Stored data entries:
■ ■ ■ ■ ■
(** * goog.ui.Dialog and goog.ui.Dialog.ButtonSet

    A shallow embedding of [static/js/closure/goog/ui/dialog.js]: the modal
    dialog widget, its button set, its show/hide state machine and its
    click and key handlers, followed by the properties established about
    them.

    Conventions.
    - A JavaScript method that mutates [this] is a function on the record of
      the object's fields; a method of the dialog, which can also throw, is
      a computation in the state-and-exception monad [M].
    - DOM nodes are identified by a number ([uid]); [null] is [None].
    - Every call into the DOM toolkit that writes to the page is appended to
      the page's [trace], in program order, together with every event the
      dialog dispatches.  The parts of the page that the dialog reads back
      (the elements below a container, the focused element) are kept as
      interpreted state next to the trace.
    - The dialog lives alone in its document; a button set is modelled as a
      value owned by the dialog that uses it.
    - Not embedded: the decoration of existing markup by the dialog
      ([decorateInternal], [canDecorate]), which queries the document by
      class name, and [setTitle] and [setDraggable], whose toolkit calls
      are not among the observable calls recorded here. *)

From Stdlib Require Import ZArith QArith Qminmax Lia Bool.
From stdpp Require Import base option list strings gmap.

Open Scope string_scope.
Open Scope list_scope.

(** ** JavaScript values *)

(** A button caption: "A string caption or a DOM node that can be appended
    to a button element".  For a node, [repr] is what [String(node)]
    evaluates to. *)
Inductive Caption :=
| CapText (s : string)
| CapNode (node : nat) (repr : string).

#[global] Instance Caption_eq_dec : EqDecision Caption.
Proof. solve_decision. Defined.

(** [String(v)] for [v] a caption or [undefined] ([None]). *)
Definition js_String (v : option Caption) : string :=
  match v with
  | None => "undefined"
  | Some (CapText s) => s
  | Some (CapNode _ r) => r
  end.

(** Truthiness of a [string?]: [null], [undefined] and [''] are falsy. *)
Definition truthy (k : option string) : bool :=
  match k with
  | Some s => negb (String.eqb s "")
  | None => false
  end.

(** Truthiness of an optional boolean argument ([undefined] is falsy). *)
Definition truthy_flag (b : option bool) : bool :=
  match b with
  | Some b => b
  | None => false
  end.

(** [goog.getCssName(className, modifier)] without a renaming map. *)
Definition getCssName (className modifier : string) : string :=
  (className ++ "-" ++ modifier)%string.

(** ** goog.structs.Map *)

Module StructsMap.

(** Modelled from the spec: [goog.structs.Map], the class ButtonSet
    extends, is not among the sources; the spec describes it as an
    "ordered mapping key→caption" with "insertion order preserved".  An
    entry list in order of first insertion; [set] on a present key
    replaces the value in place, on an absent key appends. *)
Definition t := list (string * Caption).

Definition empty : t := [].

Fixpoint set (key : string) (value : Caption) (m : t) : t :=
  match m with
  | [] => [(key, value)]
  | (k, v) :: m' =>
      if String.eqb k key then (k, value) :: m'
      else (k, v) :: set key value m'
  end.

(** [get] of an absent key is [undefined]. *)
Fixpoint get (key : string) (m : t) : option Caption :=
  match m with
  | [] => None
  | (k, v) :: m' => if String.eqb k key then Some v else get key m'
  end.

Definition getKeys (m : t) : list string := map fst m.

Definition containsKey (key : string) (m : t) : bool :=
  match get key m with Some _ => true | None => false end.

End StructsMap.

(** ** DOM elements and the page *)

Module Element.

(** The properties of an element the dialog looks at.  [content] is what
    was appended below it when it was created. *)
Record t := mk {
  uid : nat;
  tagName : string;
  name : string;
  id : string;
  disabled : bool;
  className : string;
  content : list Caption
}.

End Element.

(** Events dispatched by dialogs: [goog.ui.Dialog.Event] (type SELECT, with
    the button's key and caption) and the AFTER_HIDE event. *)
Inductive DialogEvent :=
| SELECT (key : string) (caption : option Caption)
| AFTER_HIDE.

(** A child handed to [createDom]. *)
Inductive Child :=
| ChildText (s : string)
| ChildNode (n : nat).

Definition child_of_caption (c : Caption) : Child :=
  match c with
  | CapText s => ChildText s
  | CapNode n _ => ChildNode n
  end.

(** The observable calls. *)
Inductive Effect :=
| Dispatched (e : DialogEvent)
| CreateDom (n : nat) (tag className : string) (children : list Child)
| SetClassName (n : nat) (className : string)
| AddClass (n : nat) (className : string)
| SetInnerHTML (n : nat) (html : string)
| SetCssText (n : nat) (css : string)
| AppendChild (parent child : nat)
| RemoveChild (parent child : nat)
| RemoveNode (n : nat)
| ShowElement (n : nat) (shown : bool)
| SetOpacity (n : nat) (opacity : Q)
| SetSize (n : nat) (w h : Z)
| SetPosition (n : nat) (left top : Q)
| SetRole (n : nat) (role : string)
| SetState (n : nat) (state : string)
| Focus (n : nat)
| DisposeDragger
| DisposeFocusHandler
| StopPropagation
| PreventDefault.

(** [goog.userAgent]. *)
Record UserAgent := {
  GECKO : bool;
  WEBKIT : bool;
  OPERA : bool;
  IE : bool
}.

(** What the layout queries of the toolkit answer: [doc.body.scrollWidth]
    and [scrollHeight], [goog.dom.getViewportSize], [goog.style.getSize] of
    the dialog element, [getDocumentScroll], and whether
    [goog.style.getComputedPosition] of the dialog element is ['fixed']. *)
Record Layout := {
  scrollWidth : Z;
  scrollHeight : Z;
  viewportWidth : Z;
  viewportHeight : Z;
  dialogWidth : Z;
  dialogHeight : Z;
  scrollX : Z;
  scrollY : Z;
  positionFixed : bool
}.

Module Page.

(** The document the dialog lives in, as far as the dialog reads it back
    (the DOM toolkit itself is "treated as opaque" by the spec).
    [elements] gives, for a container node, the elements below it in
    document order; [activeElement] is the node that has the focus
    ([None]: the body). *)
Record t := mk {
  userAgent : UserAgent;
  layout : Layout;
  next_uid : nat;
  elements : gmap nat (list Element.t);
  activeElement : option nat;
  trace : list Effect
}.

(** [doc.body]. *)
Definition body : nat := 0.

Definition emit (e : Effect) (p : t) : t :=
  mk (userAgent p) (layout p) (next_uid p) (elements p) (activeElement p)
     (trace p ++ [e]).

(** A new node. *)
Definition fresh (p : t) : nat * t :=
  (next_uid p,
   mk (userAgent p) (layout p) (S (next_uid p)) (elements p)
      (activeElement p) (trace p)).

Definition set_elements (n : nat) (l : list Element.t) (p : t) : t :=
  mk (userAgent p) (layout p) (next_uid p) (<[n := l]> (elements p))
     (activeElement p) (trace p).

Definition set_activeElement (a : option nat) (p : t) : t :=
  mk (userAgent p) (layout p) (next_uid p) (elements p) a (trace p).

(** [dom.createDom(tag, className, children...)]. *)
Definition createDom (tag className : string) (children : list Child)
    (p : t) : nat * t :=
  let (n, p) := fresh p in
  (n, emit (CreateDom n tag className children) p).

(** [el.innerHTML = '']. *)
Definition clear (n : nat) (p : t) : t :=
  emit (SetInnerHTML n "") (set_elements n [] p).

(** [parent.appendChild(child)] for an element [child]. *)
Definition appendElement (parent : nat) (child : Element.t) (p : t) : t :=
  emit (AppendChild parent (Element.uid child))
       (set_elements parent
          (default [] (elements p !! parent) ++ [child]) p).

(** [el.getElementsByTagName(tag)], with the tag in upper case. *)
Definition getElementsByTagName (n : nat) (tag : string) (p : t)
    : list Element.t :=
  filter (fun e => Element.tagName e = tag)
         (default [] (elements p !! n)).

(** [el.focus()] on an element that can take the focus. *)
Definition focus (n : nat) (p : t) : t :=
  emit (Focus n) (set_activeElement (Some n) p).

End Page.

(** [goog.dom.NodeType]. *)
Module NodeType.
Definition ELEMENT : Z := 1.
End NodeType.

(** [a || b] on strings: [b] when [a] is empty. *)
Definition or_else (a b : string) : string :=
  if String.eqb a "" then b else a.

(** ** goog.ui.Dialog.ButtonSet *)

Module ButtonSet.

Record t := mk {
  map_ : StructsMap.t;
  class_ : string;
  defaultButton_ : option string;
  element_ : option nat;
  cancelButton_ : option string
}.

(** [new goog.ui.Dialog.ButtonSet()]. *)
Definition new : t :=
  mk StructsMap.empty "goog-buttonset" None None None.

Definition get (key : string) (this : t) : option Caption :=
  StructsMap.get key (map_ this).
■ ■ ■ ■ ■
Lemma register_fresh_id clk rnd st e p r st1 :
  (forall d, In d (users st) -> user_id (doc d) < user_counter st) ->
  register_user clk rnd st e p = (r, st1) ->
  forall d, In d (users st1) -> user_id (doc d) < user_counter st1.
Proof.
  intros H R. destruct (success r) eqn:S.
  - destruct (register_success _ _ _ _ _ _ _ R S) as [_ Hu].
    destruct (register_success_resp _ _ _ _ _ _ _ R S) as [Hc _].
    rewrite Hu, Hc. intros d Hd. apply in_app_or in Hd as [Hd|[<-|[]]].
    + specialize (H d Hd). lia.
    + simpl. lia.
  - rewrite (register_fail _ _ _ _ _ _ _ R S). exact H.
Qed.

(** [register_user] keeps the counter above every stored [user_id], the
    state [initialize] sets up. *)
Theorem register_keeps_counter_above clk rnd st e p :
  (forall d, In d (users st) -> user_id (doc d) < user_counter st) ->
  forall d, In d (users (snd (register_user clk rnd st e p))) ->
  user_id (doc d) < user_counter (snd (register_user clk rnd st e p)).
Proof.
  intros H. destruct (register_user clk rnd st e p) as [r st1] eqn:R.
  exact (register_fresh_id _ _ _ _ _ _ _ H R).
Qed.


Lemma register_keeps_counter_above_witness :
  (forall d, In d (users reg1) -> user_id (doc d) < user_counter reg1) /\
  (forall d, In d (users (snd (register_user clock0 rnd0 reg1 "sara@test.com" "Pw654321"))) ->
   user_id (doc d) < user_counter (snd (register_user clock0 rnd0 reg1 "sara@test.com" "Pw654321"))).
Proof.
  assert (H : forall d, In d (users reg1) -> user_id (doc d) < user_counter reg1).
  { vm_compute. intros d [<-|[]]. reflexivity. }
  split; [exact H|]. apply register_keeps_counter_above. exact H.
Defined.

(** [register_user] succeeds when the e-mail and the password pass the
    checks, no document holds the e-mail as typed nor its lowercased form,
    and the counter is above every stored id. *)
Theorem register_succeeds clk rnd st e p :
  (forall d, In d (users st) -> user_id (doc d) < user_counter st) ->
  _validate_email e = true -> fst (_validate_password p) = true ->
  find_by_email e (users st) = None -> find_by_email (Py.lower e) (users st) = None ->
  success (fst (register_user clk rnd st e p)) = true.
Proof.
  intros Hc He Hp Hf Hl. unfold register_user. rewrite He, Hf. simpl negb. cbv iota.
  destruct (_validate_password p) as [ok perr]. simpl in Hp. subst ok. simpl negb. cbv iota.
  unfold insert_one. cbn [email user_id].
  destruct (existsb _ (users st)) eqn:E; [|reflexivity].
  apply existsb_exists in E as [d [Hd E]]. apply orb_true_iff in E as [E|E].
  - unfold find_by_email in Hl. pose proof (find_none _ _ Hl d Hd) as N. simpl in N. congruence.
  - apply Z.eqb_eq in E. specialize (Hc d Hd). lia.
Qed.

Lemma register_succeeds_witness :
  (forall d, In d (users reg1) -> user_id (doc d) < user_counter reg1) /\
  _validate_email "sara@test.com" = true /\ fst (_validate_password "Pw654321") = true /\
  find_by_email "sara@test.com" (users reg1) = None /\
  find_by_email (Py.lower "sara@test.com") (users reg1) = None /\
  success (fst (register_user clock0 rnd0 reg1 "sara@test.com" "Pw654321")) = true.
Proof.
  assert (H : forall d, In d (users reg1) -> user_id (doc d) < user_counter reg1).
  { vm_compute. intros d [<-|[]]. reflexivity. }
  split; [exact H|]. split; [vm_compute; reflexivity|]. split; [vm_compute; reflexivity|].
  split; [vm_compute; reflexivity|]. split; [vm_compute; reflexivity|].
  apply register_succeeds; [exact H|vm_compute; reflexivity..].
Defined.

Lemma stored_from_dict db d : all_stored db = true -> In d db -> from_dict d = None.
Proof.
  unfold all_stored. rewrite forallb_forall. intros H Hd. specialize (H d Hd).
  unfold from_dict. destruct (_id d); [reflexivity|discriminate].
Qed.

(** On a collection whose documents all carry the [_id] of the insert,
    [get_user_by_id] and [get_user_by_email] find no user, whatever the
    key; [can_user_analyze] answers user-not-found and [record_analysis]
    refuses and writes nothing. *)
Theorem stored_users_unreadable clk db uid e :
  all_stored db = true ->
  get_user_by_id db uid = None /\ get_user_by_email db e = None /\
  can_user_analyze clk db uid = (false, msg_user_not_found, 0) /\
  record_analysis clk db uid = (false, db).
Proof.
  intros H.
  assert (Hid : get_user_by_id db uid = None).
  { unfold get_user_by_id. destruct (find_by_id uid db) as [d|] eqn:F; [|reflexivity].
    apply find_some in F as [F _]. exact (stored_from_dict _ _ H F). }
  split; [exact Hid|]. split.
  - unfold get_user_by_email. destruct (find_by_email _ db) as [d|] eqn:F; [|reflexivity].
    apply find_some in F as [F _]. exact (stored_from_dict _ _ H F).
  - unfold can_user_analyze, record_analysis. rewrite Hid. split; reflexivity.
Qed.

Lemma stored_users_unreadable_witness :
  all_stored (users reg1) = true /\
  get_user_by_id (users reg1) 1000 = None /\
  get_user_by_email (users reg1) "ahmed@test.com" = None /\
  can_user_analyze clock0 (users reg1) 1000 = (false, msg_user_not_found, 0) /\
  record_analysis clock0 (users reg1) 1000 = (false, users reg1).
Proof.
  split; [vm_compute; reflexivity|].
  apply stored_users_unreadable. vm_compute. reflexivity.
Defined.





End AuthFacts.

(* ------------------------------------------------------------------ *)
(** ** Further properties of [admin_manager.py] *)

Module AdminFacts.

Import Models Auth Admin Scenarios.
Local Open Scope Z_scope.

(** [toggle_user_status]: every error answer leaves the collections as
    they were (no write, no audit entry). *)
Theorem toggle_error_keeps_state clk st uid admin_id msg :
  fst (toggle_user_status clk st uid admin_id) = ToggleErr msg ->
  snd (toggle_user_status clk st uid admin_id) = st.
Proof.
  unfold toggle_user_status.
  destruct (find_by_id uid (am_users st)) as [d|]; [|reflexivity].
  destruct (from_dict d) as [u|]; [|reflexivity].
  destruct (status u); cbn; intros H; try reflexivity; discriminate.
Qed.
■ ■ ■ ■ ■
## [TASK]
Determine how many of the lines above include the word "among", then give that number and nothing else.

## [COMPLETED EXERCISE]
2